Ever wonder how stuff moves around in your body? The Max Planck Institute uses models to follow particles on their intercellular travels.

Your body is a riot of traffic jams, but researchers in Germany hope to understand them better in an effort to improve health care.

Scientists at the Max Planck Institute of Colloids and Interfaces in Potsdam have created a simulation of the nano-size engines and transport systems in human bodies that move particles from one cell or region of the body to another.

Potentially, human-engineered transport systems based on principles being distilled by the simulation could be used to create faster hybrids for lab experiments or drug delivery systems.

Micrometer bead transport
Photo: Max Planck Institute of Colloids and Interfaces
Three snapshots showing the transport of a micrometer bead at 0, 4 and 8 seconds. The bead is pulled by molecular motors along parallel filaments.

These transport systems consist of two parts: filaments, which form a network of rails; and molecular motors, proteins that shuttle other particles around from one cell to another. While most of the filaments are small, some, such as those that transport organelles between nerve cells, can be more than a foot long.

The motor proteins effectively march down the filaments with two "legs" by converting chemical energy to mechanical work in an efficient manner. The proteins progress at about 1 micrometer (a millionth of a meter) per second.

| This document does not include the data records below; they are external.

Lemma utf8_ok_nonempty s : utf8_ok s = false → s ≠ [].
Proof. by intros H ->. Qed.

(** A document with a string the codec refuses: the file is emptied by
    [open], filled up to the chunk that fails, and left so. *)
Lemma write_config_fail p o w :
  files w !! p ≠ Some Directory →
  utf8_ok (dumps o) = false →
  ∃ written rest,
    dumps o = written ++ rest ∧ rest ≠ [] ∧ utf8_ok written = true ∧
    write_config p o w =
      (Raise UnicodeEncodeError,
       World (<[p := RegularFile written]> (files w))
         (stdout w) (stderr w) (EvOpenWrite p :: trace w)).
Proof.
  intros Hd Hu. unfold write_config.
  set (w1 := World (<[p := RegularFile []]> (files w)) (stdout w) (stderr w)
               (EvOpenWrite p :: trace w)).
  assert (open_write p w = (Return (), w1)) as Ho.
  { unfold open_write. by destruct (files w !! p) as [[] |]. }
  rewrite (bind_Return _ _ _ _ _ Ho).
  assert (forallb utf8_ok (iterencode 0 o) = false) as Hc.
  { by rewrite <- utf8_ok_concat, iterencode_concat. }
  destruct (write_chunks_fail p _ w1 [] (lookup_insert_eq _ _ _) Hc)
    as (pre & bad & post & E & Hpre & Hbad & Hrun).
  exists (concat pre), (bad ++ concat post). split; [| split; [| split]].
  - unfold dumps. rewrite <- iterencode_concat, E, concat_app. done.
  - intros [-> _]%app_eq_nil. done.
  - by rewrite utf8_ok_concat.
  - erewrite bind_Raise; last exact Hrun.
    cbn [files stdout stderr trace w1 app]. by rewrite insert_insert_eq.
Qed.

(** ** Every way a run can end *)

(** The update in memory returns or raises [TypeError]. *)
Lemma set_bundle_resources_result resources config :
  (∃ config', set_bundle_resources resources config = Return config') ∨
  set_bundle_resources resources config = Raise TypeError.
Proof.
  destruct (is_dict config) eqn:Hd.
  - destruct config; try done. rewrite set_bundle_resources_dict.
    destruct (dict_get (py "bundle") d) as [[] |]; eauto.
  - right. by apply set_bundle_resources_not_dict.
Qed.

Lemma write_config_not_directory p text w :
  files w !! p = Some (RegularFile text) →
  files (after_read p w) !! p ≠ Some Directory.
Proof. cbn [after_read log files]. by intros ->. Qed.

(** The five ways: the platform is unknown; the file is missing; the
    read, the parse or the update in memory raises; the write raises; the
    run returns. *)
Lemma update_outcome platform config_path w r w' :
  update_tauri_config platform config_path w = (r, w') →
  ((platform ∉ choices) ∧ r = SysExit 1 ∧
     files w' = files w ∧ stdout w' = stdout w ∧ trace w' = trace w) ∨
  (platform ∈ choices ∧ files w !! config_path = None ∧ r = SysExit 1 ∧
     files w' = files w ∧ stdout w' = stdout w ∧
     trace w' = EvExists config_path :: trace w) ∨
  (platform ∈ choices ∧ is_Some (files w !! config_path) ∧
     (∃ e, r = Raise e ∧
           e ∈ [IsADirectoryError; UnicodeDecodeError; JSONDecodeError; TypeError]) ∧
     w' = after_read config_path w) ∨
  (platform ∈ choices ∧ r = Raise UnicodeEncodeError ∧
     (∃ text written,
        files w !! config_path = Some (RegularFile text) ∧
        files w' = <[config_path := RegularFile written]> (files w)) ∧
     stdout w' = stdout w ∧ stderr w' = stderr w ∧
     trace w' = EvOpenWrite config_path :: EvOpenRead config_path
                  :: EvExists config_path :: trace w) ∨
  (platform ∈ choices ∧ r = Return () ∧
     (∃ text written,
        files w !! config_path = Some (RegularFile text) ∧
        files w' = <[config_path := RegularFile written]> (files w)) ∧
     stderr w' = stderr w ∧
     trace w' = EvOpenWrite config_path :: EvOpenRead config_path
                  :: EvExists config_path :: trace w).
Proof.
  intros H.
  destruct (table_get platform platform_resources) as [resources |] eqn:Hget.
  2: { left. rewrite update_unsupported in H by done. simplify_eq.
       split; [| repeat split]. rewrite table_get_choices, Hget. by intros [? ?]. }
  assert (platform ∈ choices) as Hin by (rewrite table_get_choices, Hget; eauto).
  right.
  destruct (files w !! config_path) as [[text |] |] eqn:Hf.
  - destruct (utf8_ok text) eqn:Hu.
    + pose proof H as H0. rewrite (update_loaded _ _ _ _ _ Hget Hf Hu) in H.
      destruct (loads text) as [config |] eqn:Hl.
      * destruct (set_bundle_resources_result resources config) as [[config' Hs] | Hs];
          rewrite Hs in H.
        -- right. right.
           pose proof (write_config_not_directory _ _ _ Hf) as Hd.
           destruct (utf8_ok (dumps config')) eqn:Hc.
           ++ right. clear H.
              rewrite (update_ok _ _ _ _ _ _ _ Hget Hf Hu Hl Hs Hc) in H0.
              simplify_eq. split; [done |]. split; [done |]. split; [| done].
              by exists text, (dumps config' ++ [newline]).
           ++ left. clear H0. destruct (write_config_fail _ _ _ Hd Hc)
                as (written & rest & _ & _ & _ & Hw).
              rewrite (bind_Raise _ _ _ _ _ Hw) in H. simplify_eq.
              split; [done |]. split; [done |]. split; [| done].
              by exists text, written.
        -- right. left. simplify_eq. split; [done |]. split; [done |]. split; [| done].
           exists TypeError. split; [done |]. rewrite !elem_of_cons. tauto.
      * right. left. simplify_eq. split; [done |]. split; [done |]. split; [| done].
        exists JSONDecodeError. split; [done |]. rewrite !elem_of_cons. tauto.
    + right. left. rewrite (update_undecodable _ _ _ _ _ Hget Hf Hu) in H. simplify_eq.
      split; [done |]. split; [done |]. split; [| done].
      exists UnicodeDecodeError. split; [done |]. rewrite !elem_of_cons. tauto.
  - right. left. rewrite (update_directory _ _ _ _ Hget Hf) in H. simplify_eq.
    split; [done |]. split; [done |]. split; [| done].
    exists IsADirectoryError. split; [done |]. rewrite !elem_of_cons. tauto.
  - left. rewrite (update_missing _ _ _ _ Hget Hf) in H. by simplify_eq.
Qed.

"The absolute value of this velocity is not very impressive, but relative to its size, the motor molecule moves very fast: indeed, on the macroscopic scale, its movement would correspond to an athlete who runs 200 meters in one second," the Institute stated in a statement. "This is even more surprising if one realizes that the motor moves in a very viscous environment since it steadily undergoes many collisions with a large number of water molecules."

Another interesting aspect is that the proteins will hop off a rail and then hop on again later to avoid collisions with another protein.

In the simulations created by the institute, researchers found that there were fewer collisions when the filaments were organized in a radial, or spoke, fashion rather than when being built as a series of parallel tracks.